Segment Open
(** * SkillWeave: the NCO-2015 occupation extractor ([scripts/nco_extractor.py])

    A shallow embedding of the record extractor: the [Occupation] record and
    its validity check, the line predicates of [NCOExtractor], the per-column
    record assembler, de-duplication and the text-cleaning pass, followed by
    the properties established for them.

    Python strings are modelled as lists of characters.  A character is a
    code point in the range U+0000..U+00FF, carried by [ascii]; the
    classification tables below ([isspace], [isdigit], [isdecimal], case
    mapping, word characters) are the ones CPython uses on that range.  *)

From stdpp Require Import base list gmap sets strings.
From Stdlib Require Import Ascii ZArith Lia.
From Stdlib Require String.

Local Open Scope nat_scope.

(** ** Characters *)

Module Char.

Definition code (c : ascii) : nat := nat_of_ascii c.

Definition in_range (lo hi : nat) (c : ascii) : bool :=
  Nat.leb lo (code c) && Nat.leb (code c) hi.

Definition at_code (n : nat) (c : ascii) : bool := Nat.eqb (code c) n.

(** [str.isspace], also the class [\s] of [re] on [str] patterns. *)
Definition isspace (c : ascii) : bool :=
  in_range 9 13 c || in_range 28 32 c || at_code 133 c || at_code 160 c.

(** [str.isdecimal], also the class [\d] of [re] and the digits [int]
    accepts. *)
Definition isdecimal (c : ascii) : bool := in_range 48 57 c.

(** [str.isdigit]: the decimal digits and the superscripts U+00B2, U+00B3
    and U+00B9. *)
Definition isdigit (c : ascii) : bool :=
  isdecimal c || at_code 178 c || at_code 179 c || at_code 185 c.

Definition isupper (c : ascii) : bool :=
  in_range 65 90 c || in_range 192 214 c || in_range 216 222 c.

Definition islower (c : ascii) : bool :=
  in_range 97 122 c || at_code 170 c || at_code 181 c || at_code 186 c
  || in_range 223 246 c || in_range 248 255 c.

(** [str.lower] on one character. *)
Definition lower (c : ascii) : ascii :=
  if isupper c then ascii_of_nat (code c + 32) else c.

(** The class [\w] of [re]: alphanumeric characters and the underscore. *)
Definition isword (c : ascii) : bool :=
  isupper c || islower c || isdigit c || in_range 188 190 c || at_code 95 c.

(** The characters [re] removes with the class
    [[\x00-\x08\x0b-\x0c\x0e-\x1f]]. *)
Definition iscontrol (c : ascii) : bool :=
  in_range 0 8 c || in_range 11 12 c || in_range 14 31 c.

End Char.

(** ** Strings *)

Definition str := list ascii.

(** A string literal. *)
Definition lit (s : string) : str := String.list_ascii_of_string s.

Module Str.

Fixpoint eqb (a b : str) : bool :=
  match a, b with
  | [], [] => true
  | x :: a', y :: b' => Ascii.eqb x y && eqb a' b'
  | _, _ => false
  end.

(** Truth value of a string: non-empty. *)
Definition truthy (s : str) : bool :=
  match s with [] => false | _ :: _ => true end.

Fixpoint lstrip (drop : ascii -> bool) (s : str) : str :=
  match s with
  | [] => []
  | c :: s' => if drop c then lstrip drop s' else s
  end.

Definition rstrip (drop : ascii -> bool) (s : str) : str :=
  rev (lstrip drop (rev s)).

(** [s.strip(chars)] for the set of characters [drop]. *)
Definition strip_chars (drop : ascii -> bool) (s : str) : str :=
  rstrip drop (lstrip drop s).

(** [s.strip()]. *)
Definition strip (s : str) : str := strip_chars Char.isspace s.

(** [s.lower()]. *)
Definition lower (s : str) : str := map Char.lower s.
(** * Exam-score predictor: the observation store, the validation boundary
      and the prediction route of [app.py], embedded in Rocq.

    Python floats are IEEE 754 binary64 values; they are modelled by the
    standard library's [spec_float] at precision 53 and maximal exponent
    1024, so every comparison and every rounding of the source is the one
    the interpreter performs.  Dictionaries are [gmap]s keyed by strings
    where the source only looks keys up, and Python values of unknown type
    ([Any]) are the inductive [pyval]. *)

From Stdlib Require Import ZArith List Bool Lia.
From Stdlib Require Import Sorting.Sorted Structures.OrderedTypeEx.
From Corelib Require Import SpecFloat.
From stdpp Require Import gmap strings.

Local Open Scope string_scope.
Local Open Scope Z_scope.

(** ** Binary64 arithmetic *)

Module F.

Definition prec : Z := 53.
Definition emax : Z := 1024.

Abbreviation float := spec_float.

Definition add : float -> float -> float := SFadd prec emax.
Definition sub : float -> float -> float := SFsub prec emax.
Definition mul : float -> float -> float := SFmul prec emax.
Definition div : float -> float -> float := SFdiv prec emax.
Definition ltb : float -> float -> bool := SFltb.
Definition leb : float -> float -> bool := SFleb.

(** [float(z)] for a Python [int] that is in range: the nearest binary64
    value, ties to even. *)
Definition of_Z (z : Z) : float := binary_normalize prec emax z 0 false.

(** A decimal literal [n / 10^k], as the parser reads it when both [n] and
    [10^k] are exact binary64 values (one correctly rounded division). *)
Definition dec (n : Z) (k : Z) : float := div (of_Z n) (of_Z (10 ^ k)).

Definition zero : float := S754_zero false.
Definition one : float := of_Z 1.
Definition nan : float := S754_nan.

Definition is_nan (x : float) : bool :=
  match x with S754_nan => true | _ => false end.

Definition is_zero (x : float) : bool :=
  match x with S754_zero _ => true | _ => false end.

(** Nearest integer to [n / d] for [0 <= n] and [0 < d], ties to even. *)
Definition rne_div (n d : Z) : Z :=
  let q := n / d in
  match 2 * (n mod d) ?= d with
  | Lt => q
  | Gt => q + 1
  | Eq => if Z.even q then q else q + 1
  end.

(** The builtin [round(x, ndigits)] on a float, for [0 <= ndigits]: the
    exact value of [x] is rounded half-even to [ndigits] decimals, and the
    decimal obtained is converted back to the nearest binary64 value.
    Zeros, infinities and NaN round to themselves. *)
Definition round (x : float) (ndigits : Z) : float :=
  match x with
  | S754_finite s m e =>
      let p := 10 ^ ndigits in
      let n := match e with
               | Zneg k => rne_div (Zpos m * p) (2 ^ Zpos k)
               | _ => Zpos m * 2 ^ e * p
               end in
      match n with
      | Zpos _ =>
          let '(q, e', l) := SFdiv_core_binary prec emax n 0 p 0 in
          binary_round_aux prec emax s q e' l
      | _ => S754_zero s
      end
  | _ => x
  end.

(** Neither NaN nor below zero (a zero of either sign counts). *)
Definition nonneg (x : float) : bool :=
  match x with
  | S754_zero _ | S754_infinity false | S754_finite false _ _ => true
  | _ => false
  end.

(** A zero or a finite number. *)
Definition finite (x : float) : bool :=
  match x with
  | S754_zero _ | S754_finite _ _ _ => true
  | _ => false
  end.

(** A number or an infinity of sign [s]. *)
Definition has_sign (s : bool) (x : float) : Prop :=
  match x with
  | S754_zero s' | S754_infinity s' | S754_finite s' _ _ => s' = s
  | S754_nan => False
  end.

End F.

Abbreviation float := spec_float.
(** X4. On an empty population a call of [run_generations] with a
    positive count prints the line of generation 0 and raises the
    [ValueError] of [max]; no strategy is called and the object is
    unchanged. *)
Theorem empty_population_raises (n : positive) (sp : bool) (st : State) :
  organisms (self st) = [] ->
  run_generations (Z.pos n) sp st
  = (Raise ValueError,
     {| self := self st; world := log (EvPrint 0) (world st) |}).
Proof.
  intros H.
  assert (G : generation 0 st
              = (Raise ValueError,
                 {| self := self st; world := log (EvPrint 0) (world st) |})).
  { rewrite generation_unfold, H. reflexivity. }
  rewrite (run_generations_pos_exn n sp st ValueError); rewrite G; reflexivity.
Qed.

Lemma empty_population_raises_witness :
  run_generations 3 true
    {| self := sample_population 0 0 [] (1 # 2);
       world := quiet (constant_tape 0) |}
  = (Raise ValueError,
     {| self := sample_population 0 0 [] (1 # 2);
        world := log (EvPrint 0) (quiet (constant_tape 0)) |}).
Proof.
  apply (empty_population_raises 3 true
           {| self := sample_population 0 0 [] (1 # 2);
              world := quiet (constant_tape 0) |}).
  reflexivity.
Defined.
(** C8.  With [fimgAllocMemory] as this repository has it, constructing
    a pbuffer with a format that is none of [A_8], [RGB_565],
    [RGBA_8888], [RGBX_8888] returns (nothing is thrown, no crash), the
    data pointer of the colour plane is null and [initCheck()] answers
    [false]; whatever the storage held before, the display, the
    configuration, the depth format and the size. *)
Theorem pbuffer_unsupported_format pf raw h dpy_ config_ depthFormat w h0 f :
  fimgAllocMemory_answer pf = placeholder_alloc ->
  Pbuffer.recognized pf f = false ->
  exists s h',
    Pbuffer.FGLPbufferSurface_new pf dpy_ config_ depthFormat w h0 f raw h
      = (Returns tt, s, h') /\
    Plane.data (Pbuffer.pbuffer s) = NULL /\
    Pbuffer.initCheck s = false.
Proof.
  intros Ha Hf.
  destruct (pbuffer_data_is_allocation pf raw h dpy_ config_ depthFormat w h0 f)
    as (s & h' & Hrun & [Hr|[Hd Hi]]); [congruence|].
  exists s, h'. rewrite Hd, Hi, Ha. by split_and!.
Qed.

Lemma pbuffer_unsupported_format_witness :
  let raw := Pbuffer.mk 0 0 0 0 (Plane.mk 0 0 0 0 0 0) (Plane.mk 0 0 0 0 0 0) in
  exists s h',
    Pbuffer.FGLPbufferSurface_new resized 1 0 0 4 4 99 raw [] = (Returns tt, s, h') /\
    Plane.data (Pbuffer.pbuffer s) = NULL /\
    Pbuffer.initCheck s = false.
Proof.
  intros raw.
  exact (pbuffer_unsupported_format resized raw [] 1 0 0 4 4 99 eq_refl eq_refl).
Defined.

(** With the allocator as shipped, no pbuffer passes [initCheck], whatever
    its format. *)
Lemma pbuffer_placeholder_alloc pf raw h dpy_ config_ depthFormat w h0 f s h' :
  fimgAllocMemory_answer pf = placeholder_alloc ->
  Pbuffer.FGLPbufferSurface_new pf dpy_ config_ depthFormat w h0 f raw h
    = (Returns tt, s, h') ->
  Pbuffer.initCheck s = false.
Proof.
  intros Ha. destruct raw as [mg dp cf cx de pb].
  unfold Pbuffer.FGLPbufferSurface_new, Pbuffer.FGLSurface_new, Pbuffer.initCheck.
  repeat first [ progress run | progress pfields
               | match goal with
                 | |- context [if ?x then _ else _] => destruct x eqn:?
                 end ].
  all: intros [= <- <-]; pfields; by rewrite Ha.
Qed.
Segment Closed
What the exercise asks:
Please write out, exactly as they appear above, only the lines in the stretch from the line with "mapping, word characters)" through the line with "Definition in_range (lo".

Task answer:
    mapping, word characters) are the ones CPython uses on that range.  *)

From stdpp Require Import base list gmap sets strings.
From Stdlib Require Import Ascii ZArith Lia.
From Stdlib Require String.

Local Open Scope nat_scope.

(** ** Characters *)

Module Char.

Definition code (c : ascii) : nat := nat_of_ascii c.

Definition in_range (lo hi : nat) (c : ascii) : bool :=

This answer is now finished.